Counties that flipped from Independent to Democratic
- Androscoggin (largest city: Lewiston)
- Aroostook (largest city: Presque Isle)
- Franklin (largest town: Farmington)
- Hancock (largest municipality: Ellsworth)
- Kennebec (largest city: Augusta)
- Oxford (largest town: Rumford)
- Penobscot (largest city: Bangor)
- Piscataquis (largest municipality: Dover-Foxcroft)
- Somerset (largest town: Skowhegan)
- Washington (largest city: Calais)
- Waldo (largest city: Belfast)

Counties that flipped from Independent to Republican
- Cumberland (largest city: Portland)
- Knox (largest municipality: Rockland)
- Lincoln (largest city: Waldoboro)
- Sagadahoc (largest town: Bath)
- York (largest town: Biddeford)

==Analysis==
Baldacci carried much of western and northern Maine, which he had represented in Congress, while Cianchette used his southern Maine roots to win traditionally Democratic Cumberland County and its surroundings. This election is the most recent time Cumberland County voted for a Republican in a gubernatorial election, as well as the most recent time Piscataquis County voted for a Democrat in any gubernatorial, senate, or presidential election.

Of the five counties Cianchette carried, four voted for Democrat Al Gore in the presidential election held two years earlier, while Baldacci carried four counties that voted for Republican George W. Bush in that election.
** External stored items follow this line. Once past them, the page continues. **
Lemma load_unload_symmetry_witness :
  ∃ g1,
    loadLibrary_times 1%nat 3 (PluginLoader.mk true "libA.so" 0 0, initial_globals)
    = (Return tt, (PluginLoader.mk true "libA.so" 3 0, g1))
    ∧ unloadLibrary_times 1%nat 2 (PluginLoader.mk true "libA.so" 3 0, g1)
      = (Return [2; 1], (PluginLoader.mk true "libA.so" 1 0, g1)).
Proof.
  destruct (loadLibrary_times 1%nat 3 (PluginLoader.mk true "libA.so" 0 0, initial_globals))
    as [o [l1 g1]] eqn:Hrun.
  assert (Ho : o = Return tt) by (apply (f_equal fst) in Hrun; vm_compute in Hrun; congruence).
  subst o. exists g1.
  destruct (load_unload_symmetry 1%nat (PluginLoader.mk true "libA.so" 0 0) l1
              initial_globals g1 3)
    as (-> & Hfirst & _); [reflexivity|reflexivity|vm_compute; discriminate|exact Hrun|].
  split; [reflexivity|].
  apply (Hfirst 2%nat). lia.
Defined.

Lemma unloadLibrary_refuses_witness :
  0 < PluginLoader.plugin_ref_count_ (PluginLoader.mk false "libA.so" 1 1)
  ∧ PluginLoader.unloadLibrary 1%nat (PluginLoader.mk false "libA.so" 1 1, example_loaded_globals)
    = (Return 1,
       (PluginLoader.mk false "libA.so" 1 1,
        add_log CONSOLE_LOG_WARN PluginLoader.msg_objects_exist example_loaded_globals)).
Proof.
  split; [reflexivity|].
  apply (unloadLibrary_refuses 1%nat (PluginLoader.mk false "libA.so" 1 1) example_loaded_globals).
  reflexivity.
Defined.

Lemma createInstance_first_by_path_witness :
  registry_wf (registry (sys_globals example_world.2))
  ∧ loaders_ready example_world.1 example_world.2
  ∧ ∃ obj sys',
      MultiLibraryPluginLoader.createInstance "Animal" "Cat" (example_world.1, example_world.2)
      = (Return {| managed_get := Some obj; managed_deleter := 1%nat |},
         (example_world.1, sys')).
Proof.
  assert (Hwf : registry_wf (registry (sys_globals example_world.2)))
    by (apply (bool_decide_unpack _); vm_compute; exact I).
  assert (Hready : loaders_ready example_world.1 example_world.2)
    by (apply (bool_decide_unpack _); vm_compute; exact I).
  split; [exact Hwf|]. split; [exact Hready|].
  destruct (createInstance_first_by_path example_world.1 example_world.2 "Animal" "Cat" Hwf Hready)
    as (_ & Hhit & _).
  apply (Hhit [("libA.so", 2%nat)] "libB.so" 1%nat []).
  - vm_compute. reflexivity.
  - repeat constructor.
  - vm_compute. reflexivity.
Defined.

(** C4 as stated fails.  A host that links the plugin class [Duck] itself
    adds [libB.so] and then [libA.so] to a multi-library loader.  Both
    loaders report [Duck] available; the instance is made by the loader of
    [libA.so], added last, because its path sorts first. *)
Lemma createInstance_not_by_insertion_order :
  (MultiLibraryPluginLoader.loadLibrary "libB.so" example_fresh_world).1 = Return tt
  ∧ MultiLibraryPluginLoader.active_plugin_loaders_
      (MultiLibraryPluginLoader.loadLibrary "libB.so" example_fresh_world).2.1
    = {[ "libB.so" := 1%nat ]}
  ∧ MultiLibraryPluginLoader.active_plugin_loaders_ example_world.1 !! "libB.so" = Some 1%nat
  ∧ MultiLibraryPluginLoader.active_plugin_loaders_ example_world.1 !! "libA.so" = Some 2%nat
  ∧ reports_available "Animal" "Duck" (registry (sys_globals example_world.2)) 1%nat = true
  ∧ reports_available "Animal" "Duck" (registry (sys_globals example_world.2)) 2%nat = true
  ∧ (MultiLibraryPluginLoader.createInstance "Animal" "Duck" example_world).1
    = Return {| managed_get := Some {| obj_derived := "Duck"; obj_library := "" |};
                managed_deleter := 2%nat |}.
Proof. repeat split; vm_compute; reflexivity. Qed.
Lemma C8_witness :
  (∀ fs folder formats uct,
     filter_files utc fs folder "2024/01/01" "2024-01-01 23:59:59" formats uct =
       inl (HTTPException 400 "Invalid timestamp format. Use 'YYYY-MM-DD HH:MM:SS'")) ∧
  (∀ fs, ∃ e, (filter_and_copy utc bad_timestamp_request fs).2 = inl e) ∧
  (∀ fs fs1,
     FS.isdir fs "/data" = true →
     FS.isdir fs "/out" = true →
     Shutil.makedirs (OsPath.join "/out" "run1") true fs = (fs1, inr tt) →
     (filter_and_copy utc bad_timestamp_request fs).2 =
       inl (HTTPException 400
              "400: Invalid timestamp format. Use 'YYYY-MM-DD HH:MM:SS'")) ∧
  PyStr.contains "Invalid timestamp format"
                 "400: Invalid timestamp format. Use 'YYYY-MM-DD HH:MM:SS'" = true.
Proof.
  apply (C8_unparsable_timestamp_is_http_400 utc bad_timestamp_request).
  left. vm_compute. reflexivity.
Defined.

(** The malformed time stamp is found after the destination folder was
    made: the folder is there when the request has failed. *)
Lemma C3_counterexample :
  DateTime.strptime (from_timestamp bad_timestamp_request) = None ∧
  FS.isdir fs0 "/out/run1" = false ∧
  (filter_and_copy utc bad_timestamp_request fs0).2 =
    inl (HTTPException 400
           "400: Invalid timestamp format. Use 'YYYY-MM-DD HH:MM:SS'") ∧
  FS.isdir (filter_and_copy utc bad_timestamp_request fs0).1 "/out/run1" = true.
Proof. repeat split; vm_compute; reflexivity. Qed.

Lemma C3_witness :
  (∃ e, (filter_and_copy utc bad_timestamp_request fs0).2 = inl e) ∧
  same_files fs0 (filter_and_copy utc bad_timestamp_request fs0).1 ∧
  (FS.isdir fs0 "/data" = false ∨ FS.isdir fs0 "/out" = false →
   (filter_and_copy utc bad_timestamp_request fs0).1 = fs0) ∧
  (FS.isdir fs0 "/data" = true → FS.isdir fs0 "/out" = true →
   (filter_and_copy utc bad_timestamp_request fs0).1 =
     (Shutil.makedirs (OsPath.join "/out" "run1") true fs0).1).
Proof.
  apply (C3_failed_validation_copies_no_file utc bad_timestamp_request fs0).
  left. vm_compute. reflexivity.
Defined.

(** A matched file that has vanished: it is skipped, the files around it
    are copied. *)
Lemma C2_witness :
  (Shutil.copy2 "/data/missing.txt" (dest_path_of "/out/run1" "/data/missing.txt")
                (copy_final_state "/out/run1" ["/data/a.txt"] fs_made)).2
    = inl (OSError FileNotFoundError "/data/missing.txt") ∧
  copy_loop "/out/run1" (["/data/a.txt"] ++ "/data/missing.txt" :: ["/data/b.log"])
            [] fs_made =
    (copy_final_state "/out/run1" ["/data/b.log"]
       (copy_final_state "/out/run1" ["/data/a.txt"] fs_made),
     inr (copied_in "/out/run1" ["/data/a.txt"] fs_made ++
          copied_in "/out/run1" ["/data/b.log"]
            (copy_final_state "/out/run1" ["/data/a.txt"] fs_made))) ∧
  copied_in "/out/run1" ["/data/a.txt"] fs_made ++
  copied_in "/out/run1" ["/data/b.log"]
    (copy_final_state "/out/run1" ["/data/a.txt"] fs_made)
    = ["/out/run1/a.txt"; "/out/run1/b.log"].
Proof.
  assert ((Shutil.copy2 "/data/missing.txt"
             (dest_path_of "/out/run1" "/data/missing.txt")
             (copy_final_state "/out/run1" ["/data/a.txt"] fs_made)).2
          = inl (OSError FileNotFoundError "/data/missing.txt")) as Hfail
    by (vm_compute; reflexivity).
  split; [exact Hfail|]. split.
  - exact (proj1 (proj2 (C2_copy_failure_is_skipped utc)) "/out/run1"
             ["/data/a.txt"] "/data/missing.txt" ["/data/b.log"] fs_made
             (OSError FileNotFoundError "/data/missing.txt") Hfail).
  - vm_compute. reflexivity.
Defined.

(** A read-only source: its copy is read-only, and the second request does
    not overwrite it; the copy is skipped. *)
Lemma C9_counterexample :
  ∃ fs1 resp1 fs2 resp2,
    filter_and_copy utc req0 fs_read_only = (fs1, inr resp1) ∧
    copied_files resp1 = ["/out/run1/a.txt"] ∧ skipped_files resp1 = 0 ∧
    filter_and_copy utc req0 fs1 = (fs2, inr resp2) ∧
    copied_files resp2 = [] ∧ skipped_files resp2 = 1 ∧
    (Shutil.copy2 "/data/a.txt" "/out/run1/a.txt" fs1).2 =
      inl (OSError PermissionError "/out/run1/a.txt").
Proof.
  eexists _, _, _, _. split; [vm_compute; reflexivity|].
  split; [reflexivity|]. split; [reflexivity|].
  split; [vm_compute; reflexivity|].
  split; [reflexivity|]. split; [reflexivity|].
  vm_compute. reflexivity.
Qed.

(** Making [/out/run1] and copying the matched files into it, twice; and
    the second copy of [/data/sub/a.txt] onto what the first run left. *)
Lemma C9_witness :
  Shutil.makedirs "/out/run1" true fs0 = (fs_made, inr tt) ∧
  (∃ fs1 copied1 fs2 copied2,
     copy_loop "/out/run1" matching0 [] fs_made = (fs1, inr copied1) ∧
     FS.isdir fs1 "/out/run1" = true ∧
     Shutil.makedirs "/out/run1" true fs1 = (fs1, inr tt) ∧
     copy_loop "/out/run1" matching0 [] fs1 = (fs2, inr copied2) ∧
     copied1 `sublist_of` copied2) ∧
  copy_loop "/out/run1" ["/data/sub/a.txt"] []
            (copy_final_state "/out/run1" ["/data/a.txt"] fs_made) =
    (FS.set_node ["out"; "run1"; "a.txt"]
       (File "gamma" (mk_stat rw_r__r__ t_10h 1720000000000000))
       (copy_final_state "/out/run1" ["/data/a.txt"] fs_made),
     inr ["/out/run1/a.txt"]).
Proof.
  assert (Shutil.makedirs "/out/run1" true fs0 = (fs_made, inr tt)) as Hmk
    by (vm_compute; reflexivity).
  split; [exact Hmk|]. split.
  - destruct (proj1 (C9_second_run_overwrites_writable_files utc) fs0 "/out/run1"
                matching0 fs_made Hmk)
      as (fs1 & copied1 & fs2 & copied2 & Hrun1 & _ & Hisdir & Hagain & Hrun2 & Hsub).
    exists fs1, copied1, fs2, copied2.
    split; [exact Hrun1|]. split; [exact Hisdir|]. split; [exact Hagain|].
    split; [exact Hrun2|]. apply Hsub.
    apply (bool_decide_unpack _). vm_compute. exact I.
  - exact (proj1 (proj2 (C9_second_run_overwrites_writable_files utc))
             "/out/run1" "/data/sub/a.txt" [] []
             (copy_final_state "/out/run1" ["/data/a.txt"] fs_made)
             ["data"; "sub"; "a.txt"] ["out"; "run1"; "a.txt"]
             "gamma" (mk_stat rw_r__r__ t_10h t_10h)
             "alpha" (mk_stat rw_r__r__ t_10h 1720000000000000)
             ltac:(split; [apply (bool_decide_unpack _); vm_compute; exact I
                          |vm_compute; reflexivity])
             ltac:(apply (bool_decide_unpack _); vm_compute; exact I)
             ltac:(vm_compute; reflexivity) ltac:(vm_compute; reflexivity)
             ltac:(vm_compute; reflexivity) ltac:(vm_compute; reflexivity)
             ltac:(discriminate) ltac:(vm_compute; reflexivity)
             ltac:(vm_compute; reflexivity)).
Defined.
(** * Ocean-hazard tweet analyzer: keyword tagging, hazard categorisation,
      sentiment scoring and report aggregation.

    Shallow embedding of the classification core of
    [src/scraper/web_scraper.py] (the demo-data program, module [Demo]) and
    [src/scraper/web_scarper.py] (the live-scraping program, module [Live]).

    Modelling conventions.
    - A Python [str] is a [string]; a non-ASCII character is the sequence of
      its UTF-8 bytes.  [str.lower] and [str.strip] are modelled on the ASCII
      range ([lower], [strip] below); bytes above 127 are left unchanged.
    - A Python [float] is a rational number ([Q]); arithmetic is exact.
    - A [dict] used as a map is a [gmap]; where the insertion order matters
      (a [Counter] handed to [most_common]) it is an association list.
    - Code that can raise returns an [option]; [None] is the exception.
    - What the program takes from outside (the TextBlob estimator, the random
      generator, the clock, the scraper) is a section variable. *)

From Stdlib Require Import String Ascii List Bool ZArith QArith Qround Qabs Qminmax
  DecimalString Lia Lqa Field Qfield Sorted Permutation.
From stdpp Require Import base option list gmap strings.

Local Open Scope string_scope.
Local Open Scope list_scope.

(** ** Python strings *)

Module PyStr.

(** [c.lower()] for one character of the ASCII range. *)
Definition lower_ascii (c : ascii) : ascii :=
  let n := nat_of_ascii c in
  if (65 <=? n)%nat && (n <=? 90)%nat then ascii_of_nat (n + 32) else c.

(** [s.lower()]. *)
Fixpoint lower (s : string) : string :=
  match s with
  | EmptyString => EmptyString
  | String c s' => String (lower_ascii c) (lower s')
  end.

(** [c.isspace()] on the ASCII range: tab, line feed, vertical tab, form
    feed, carriage return, the four separators 28..31 and the space. *)
Definition is_space (c : ascii) : bool :=
  let n := nat_of_ascii c in
  ((9 <=? n)%nat && (n <=? 13)%nat) || ((28 <=? n)%nat && (n <=? 32)%nat).

(** [s.lstrip()]. *)
Fixpoint lstrip (s : string) : string :=
  match s with
  | EmptyString => EmptyString
  | String c s' => if is_space c then lstrip s' else s
  end.

(** [s.rstrip()]: a character is dropped when it is a space and everything
    after it has been dropped. *)
Fixpoint rstrip (s : string) : string :=
  match s with
  | EmptyString => EmptyString
  | String c s' =>
      match rstrip s' with
      | EmptyString => if is_space c then EmptyString else String c EmptyString
      | r => String c r
      end
  end.

(** [s.strip()]. *)
Definition strip (s : string) : string := rstrip (lstrip s).

(** [sub in s], Python's substring test: [sub] is a prefix of [s] or occurs
    further to the right. *)
Fixpoint str_in (sub s : string) : bool :=
  String.prefix sub s ||
  match s with
  | EmptyString => false
  | String _ s' => str_in sub s'
  end.

(** What the test decides: [s] splits as [pre ++ sub ++ post]. *)
Definition occurs_in (sub s : string) : Prop :=
  exists pre post : string, s = String.append pre (String.append sub post).

(** [x in xs] for a list of strings. *)
Definition list_in (x : string) (xs : list string) : bool :=
  existsb (String.eqb x) xs.

(** [any(p(x) for x in xs)]. *)
Definition any {A : Type} (p : A -> bool) (xs : list A) : bool := existsb p xs.

End PyStr.

Import PyStr.

(** ** The vocabulary (the same in both programs) *)

Definition KEYWORDS : list string :=
  [ "ocean hazard"; "tsunami"; "storm surge"; "hurricane"; "cyclone"; "typhoon";
    "flood"; "coastal erosion"; "sea level rise"; "marine pollution"; "oil spill";
    "red tide"; "whirlpool"; "rip current"; "underwater earthquake" ].

Definition EXTENDED_KEYWORDS : list string :=
  [ "climate change ocean"; "rising sea levels"; "ocean warming"; "coral bleaching";
    "marine heatwave"; "coastal flooding"; "beach erosion"; "storm damage";
    "ocean acidification"; "marine ecosystem" ].
Lemma stripMetadataTokens_tidy (text : string) :
  tidyFrom false (stripMetadataTokens text) = true.
Proof.
  unfold stripMetadataTokens. destruct (negb _); [reflexivity|].
  unfold normalizeWhitespace. rewrite RegexFacts.replaceAll_spaces.
  apply (WhitespaceFacts.trim_tidy _ false).
  apply WhitespaceFacts.collapseFrom_tidy.
Qed.

Lemma tidy_no_line_feed (s : string) :
  forall b, tidyFrom b s = true ->
            allChars (fun c => negb (Ascii.eqb c lf)) s = true.
Proof.
  induction s as [|a s IH]; intros b H; [reflexivity|].
  cbn [tidyFrom allChars] in *.
  destruct (JsString.isSpace a) eqn:Ea.
  - apply andb_true_iff in H. destruct H as [H Hs].
    apply andb_true_iff in H. destruct H as [Ha _].
    apply Ascii.eqb_eq in Ha. subst a. cbn. now apply (IH true).
  - rewrite (IH false H), andb_true_r.
    destruct (Ascii.eqb_spec a lf) as [->|]; [discriminate|reflexivity].
Qed.

Lemma execAt_lineBreak_none (pos : nat) (s : string) :
  allChars (fun c => negb (Ascii.eqb c lf)) s = true ->
  execAt false reLineBreak pos s = None.
Proof.
  unfold execAt, reLineBreak, opt. cbn [matchRe inSet inItem canon].
  destruct s as [|a s]; [reflexivity|]. cbn [allChars].
  intro H. apply andb_true_iff in H. destruct H as [Ha Hs].
  apply negb_true_iff in Ha. rewrite Ha.
  destruct (Ascii.eqb a cr); [|reflexivity].
  destruct s as [|b s]; [reflexivity|]. cbn [allChars] in Hs.
  apply andb_true_iff in Hs. destruct Hs as [Hb _].
  apply negb_true_iff in Hb. now rewrite Hb.
Qed.

Lemma append_nil_r (s : string) : (s ++ "")%string = s.
Proof. induction s as [|a s IH]; cbn; [reflexivity|now rewrite IH]. Qed.

Lemma append_assoc (a b c : string) :
  ((a ++ b) ++ c)%string = (a ++ (b ++ c))%string.
Proof. induction a as [|x a IH]; cbn; [reflexivity|now rewrite IH]. Qed.

Lemma splitLoop_no_line_break (fuel : nat) :
  forall (p q : nat) (cur rest : string),
    allChars (fun c => negb (Ascii.eqb c lf)) rest = true ->
    splitLoop fuel false reLineBreak p q cur rest = [(cur ++ rest)%string].
Proof.
  induction fuel as [|fuel IH]; intros p q cur rest H; cbn [splitLoop];
    [reflexivity|].
  destruct rest as [|a rest]; [now rewrite append_nil_r|].
  rewrite (execAt_lineBreak_none q _ H).
  cbn [allChars] in H. apply andb_true_iff in H. destruct H as [_ H].
  rewrite (IH _ _ _ _ H). now rewrite append_assoc.
Qed.

Lemma split_no_line_break (s : string) :
  allChars (fun c => negb (Ascii.eqb c lf)) s = true ->
  split false reLineBreak s = [s].
Proof.
  intro H. unfold split. destruct s as [|a s]; [reflexivity|].
  now rewrite splitLoop_no_line_break.
Qed.

Lemma addEntry_length (parsed : list OcrPartner) (entry : OcrPartner) :
  (List.length (addEntry parsed entry) <= S (List.length parsed))%nat.
Proof.
  unfold addEntry. destruct (_ || _); [lia|].
  destruct (existsb _ parsed); [lia|]. rewrite length_app. cbn. lia.
Qed.

Lemma lineStep_length (parsed : list OcrPartner) (rawLine : string) :
  (List.length (lineStep parsed rawLine) <= S (List.length parsed))%nat.
Proof.
  pose proof (addEntry_length parsed) as Ha.
  assert (H5 : forall l, (List.length (pattern5 parsed l)
                          <= S (List.length parsed))%nat).
  { intro l. unfold pattern5.
    destruct (2 <=? _)%nat; [|lia].
    destruct (test false reNumber _); [|lia].
    destruct (JsParse.parseFloat _); [|lia].
    destruct (plausibleHours _); [|lia].
    destruct (if (0 <? _)%nat then _ else _) as [number nameTokens].
    destruct (_ && _ && _ && _); [apply Ha|lia]. }
  assert (H4 : forall l, (List.length (fromPattern4 parsed l)
                          <= S (List.length parsed))%nat).
  { intro l. unfold fromPattern4.
    destruct (matchOf false pattern4 l); [|apply H5].
    destruct (JsParse.parseFloat _); [|apply H5].
    destruct (_ && _ && _); [apply Ha|apply H5]. }
  assert (H3 : forall l, (List.length (fromPattern3 parsed l)
                          <= S (List.length parsed))%nat).
  { intro l. unfold fromPattern3.
    destruct (matchOf false pattern3 l); [|apply H4].
    destruct (JsParse.parseFloat _); [|apply H4].
    destruct (JsString.truthy _); [apply Ha|apply H4]. }
  assert (H2 : forall l, (List.length (fromPattern2 parsed l)
                          <= S (List.length parsed))%nat).
  { intro l. unfold fromPattern2.
    destruct (matchOf true pattern2 l); [|apply H3].
    destruct (JsParse.parseFloat _); [|apply H3].
    destruct (_ && _); [apply Ha|apply H3]. }
  assert (H1 : forall l, (List.length (fromPattern1 parsed l)
                          <= S (List.length parsed))%nat).
  { intro l. unfold fromPattern1.
    destruct (matchOf true pattern1 l); [|apply H2].
    destruct (JsParse.parseFloat _); [|apply H2].
    destruct (JsString.truthy _); [apply Ha|apply H2]. }
  unfold lineStep.
  repeat match goal with
         | |- (List.length (if ?b then parsed else _) <= _)%nat =>
             destruct b; [lia|]
         end.
  apply H1.
Qed.

End OneLineFacts.

(** X5.  [parseOcrToPartners] splits into lines the text that
    [stripMetadataTokens] returns, in which every line break has become a
    space already: the split gives that text back as one line, whatever the
    input.  So when the columnar parser finds nothing, the five line
    patterns are tried once, on the whole text, and yield at most one
    record; the token fallback runs when they yield none.  A report of two
    lines for two partners comes out as one record whose name holds the
    first line. *)
Theorem line_patterns_see_the_text_as_one_line (text : string) :
  let metadataStrip := Ocr.stripMetadataTokens text in
  let parsed := Ocr.lineStep [] metadataStrip in
  Regex.split false Ocr.reLineBreak metadataStrip = [metadataStrip]
  /\ (List.length parsed <= 1)%nat
  /\ (Ocr.parseColumnarFormat text = [] ->
      Ocr.parseOcrToPartners text
      = match parsed with
        | [] => fold_left Ocr.addEntry
                          (Ocr.parseByTokenBuckets metadataStrip
                                                   Ocr.metadataTokens) []
        | _ => parsed
        end)
  /\ Ocr.parseOcrToPartners
       ("Doe, Jane US37008498 12.5"
        ++ String Ocr.lf "Roe, Rick US37008499 30.0")
     = [ mkOcrPartner "Doe, Jane US37008498 12.5 Roe, Rick" "US37008499" 30.0 ].
Proof.
  intros metadataStrip parsed.
  assert (Hsplit : Regex.split false Ocr.reLineBreak metadataStrip
                   = [metadataStrip]).
  { apply OneLineFacts.split_no_line_break.
    apply (OneLineFacts.tidy_no_line_feed _ false).
    apply OneLineFacts.stripMetadataTokens_tidy. }
  split; [exact Hsplit|].
  split; [apply (OneLineFacts.lineStep_length [] metadataStrip)|].
  split; [|vm_compute; reflexivity].
  intro Hcol. unfold Ocr.parseOcrToPartners. rewrite Hcol.
  cbn [List.length Nat.ltb Nat.leb].
  fold metadataStrip. rewrite Hsplit. cbn [fold_left]. fold parsed.
  destruct parsed as [|p l]; cbn [List.length Nat.eqb]; [|reflexivity].
  destruct (Ocr.parseByTokenBuckets metadataStrip Ocr.metadataTokens);
    reflexivity.
Qed.

(** ** The partner table *)

Module PartnerTableFacts.

Import PartnerTable.
Local Open Scope Z_scope.


Lemma wellFormed_weaken (rows : list Partner) (n m : Z) :
  n <= m -> wellFormed (mkState rows n) -> wellFormed (mkState rows m).
Proof.
  intros Hnm [Hnd Hall]. split; [exact Hnd|]. cbn in *.
  eapply Forall_impl; [|exact Hall]. cbn. intros p [Hp Hh].
  split; [lia|exact Hh].
Qed.





End PartnerTableFacts.


Module PartnerTableTargets.

Import PartnerTable.
Local Open Scope Z_scope.



Lemma hoursOfInput_nonneg (v : option Q) : (0 <= hoursOfInput v)%Q.
Proof.
  unfold hoursOfInput. destruct v as [x|]; [|apply Qle_refl].
  destruct (JsMath.leb 0 x) eqn:E; [|apply Qle_refl].
  now apply Qle_bool_iff.
Qed.

End PartnerTableTargets.




(** ** HTML escaping *)

Module HtmlFacts.

Import Regex Html.

Lemma replaceLoop_char (c : ascii) (by_ : string) (fuel : nat) :
  forall (pos : nat) (s : string),
    (String.length s < fuel)%nat ->
    replaceLoop fuel false (Chr (One (IChar c))) by_ pos s
    = concatMap (fun a => if Ascii.eqb a c then by_ else String a "") s.
Proof.
  induction fuel as [|fuel IH]; intros pos s Hlen; [lia|].
  destruct s as [|a s']; [reflexivity|].
  cbn [replaceLoop concatMap]. unfold execAt.
  cbn [matchRe inSet inItem canon]. simpl in Hlen.
  destruct (Ascii.eqb a c).
  - replace (Nat.eqb (S pos) pos) with false
      by (symmetry; apply Nat.eqb_neq; lia).
    replace (S pos - pos)%nat with 1%nat by lia.
    cbn [drop]. f_equal. apply IH. lia.
  - cbn [append]. f_equal. apply IH. lia.
Qed.

Lemma replaceChar_concatMap (c : ascii) (by_ s : string) :
  replaceChar c by_ s
  = concatMap (fun a => if Ascii.eqb a c then by_ else String a "") s.
Proof. unfold replaceChar, replaceAll. apply replaceLoop_char. lia. Qed.

Lemma concatMap_app (f : ascii -> string) (a b : string) :
  concatMap f (a ++ b) = (concatMap f a ++ concatMap f b)%string.
Proof.
  induction a as [|x a IH]; cbn; [reflexivity|].
  now rewrite IH, OneLineFacts.append_assoc.
Qed.

Lemma replaceChar_app (c : ascii) (by_ a b : string) :
  replaceChar c by_ (a ++ b)
  = (replaceChar c by_ a ++ replaceChar c by_ b)%string.
Proof. rewrite !replaceChar_concatMap. apply concatMap_app. Qed.

(** The five passes on a single character. *)
Lemma escapeHtml_char (c : ascii) :
  escapeHtml (Some (String c "")) = escapeChar c.
Proof.
  destruct c as [[] [] [] [] [] [] [] []]; vm_compute; reflexivity.
Qed.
Baldacci would also win both counties (Piscataquis and Washington) that Bush would carry two years later in the 2004 presidential election, while all of the counties Cianchette won would vote for Democrat John Kerry.

Baldacci and Cianchette finished with exact ties in a handful of municipalities: Chesterville, Kingsbury Plantation, Lincoln Plantation, Mercer, Waite, and West Forks, as well as a handful of precincts for voters in unincorporated portions of Washington County. Carter would carry one municipality, Perkins Township in Franklin County.